→ **Your objective**
In the listing beneath this line, copy exactly the lines starting with the one containing "destruct (l ++" and going on through the one containing "Proof. unfold splice.".
↓↓↓
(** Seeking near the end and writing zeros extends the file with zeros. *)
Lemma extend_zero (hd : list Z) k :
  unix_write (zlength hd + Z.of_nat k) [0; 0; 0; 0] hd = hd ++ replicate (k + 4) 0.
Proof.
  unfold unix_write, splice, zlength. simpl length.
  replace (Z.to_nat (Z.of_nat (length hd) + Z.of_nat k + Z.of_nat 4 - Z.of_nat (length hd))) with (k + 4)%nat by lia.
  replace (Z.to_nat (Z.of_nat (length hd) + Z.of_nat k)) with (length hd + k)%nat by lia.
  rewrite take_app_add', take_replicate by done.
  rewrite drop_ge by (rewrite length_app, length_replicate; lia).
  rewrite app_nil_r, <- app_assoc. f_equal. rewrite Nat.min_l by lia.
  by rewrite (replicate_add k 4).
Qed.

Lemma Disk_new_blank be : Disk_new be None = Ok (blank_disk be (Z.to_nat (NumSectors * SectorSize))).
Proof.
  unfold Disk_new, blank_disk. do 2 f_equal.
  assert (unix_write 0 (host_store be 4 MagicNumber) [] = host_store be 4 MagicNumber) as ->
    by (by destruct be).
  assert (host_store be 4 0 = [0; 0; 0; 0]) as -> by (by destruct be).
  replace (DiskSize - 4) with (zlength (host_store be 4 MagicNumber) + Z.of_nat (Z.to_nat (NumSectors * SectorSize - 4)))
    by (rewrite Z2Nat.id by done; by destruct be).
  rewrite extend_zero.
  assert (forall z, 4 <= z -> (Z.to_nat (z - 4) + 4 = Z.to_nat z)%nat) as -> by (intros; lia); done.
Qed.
↑↑↑
↓↓↓
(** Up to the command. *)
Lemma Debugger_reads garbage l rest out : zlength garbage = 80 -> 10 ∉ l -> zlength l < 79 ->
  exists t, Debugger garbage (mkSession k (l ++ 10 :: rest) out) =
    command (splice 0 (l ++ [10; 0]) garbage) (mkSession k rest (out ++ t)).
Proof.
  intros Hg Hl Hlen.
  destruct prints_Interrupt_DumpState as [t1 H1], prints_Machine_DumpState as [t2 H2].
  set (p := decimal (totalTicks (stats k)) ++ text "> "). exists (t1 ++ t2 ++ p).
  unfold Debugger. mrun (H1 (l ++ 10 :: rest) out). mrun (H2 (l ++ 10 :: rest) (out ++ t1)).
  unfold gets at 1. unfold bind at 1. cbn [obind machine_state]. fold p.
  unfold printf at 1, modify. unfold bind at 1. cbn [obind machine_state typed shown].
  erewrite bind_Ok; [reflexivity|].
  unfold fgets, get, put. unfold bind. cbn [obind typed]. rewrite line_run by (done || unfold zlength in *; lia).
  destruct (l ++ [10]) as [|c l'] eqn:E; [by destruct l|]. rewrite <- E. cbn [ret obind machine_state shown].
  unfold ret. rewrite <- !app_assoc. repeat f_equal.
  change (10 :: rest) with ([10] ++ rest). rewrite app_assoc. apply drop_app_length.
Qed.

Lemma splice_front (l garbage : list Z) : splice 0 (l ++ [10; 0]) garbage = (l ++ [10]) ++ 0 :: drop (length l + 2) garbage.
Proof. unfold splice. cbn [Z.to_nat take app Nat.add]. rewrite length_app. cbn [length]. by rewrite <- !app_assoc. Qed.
↑↑↑
→ **Reply to the exercise**
  destruct (l ++ [10]) as [|c l'] eqn:E; [by destruct l|]. rewrite <- E. cbn [ret obind machine_state shown].
  unfold ret. rewrite <- !app_assoc. repeat f_equal.
  change (10 :: rest) with ([10] ++ rest). rewrite app_assoc. apply drop_app_length.
Qed.

Lemma splice_front (l garbage : list Z) : splice 0 (l ++ [10; 0]) garbage = (l ++ [10]) ++ 0 :: drop (length l + 2) garbage.
Proof. unfold splice. cbn [Z.to_nat take app Nat.add]. rewrite length_app. cbn [length]. by rewrite <- !app_assoc. Qed.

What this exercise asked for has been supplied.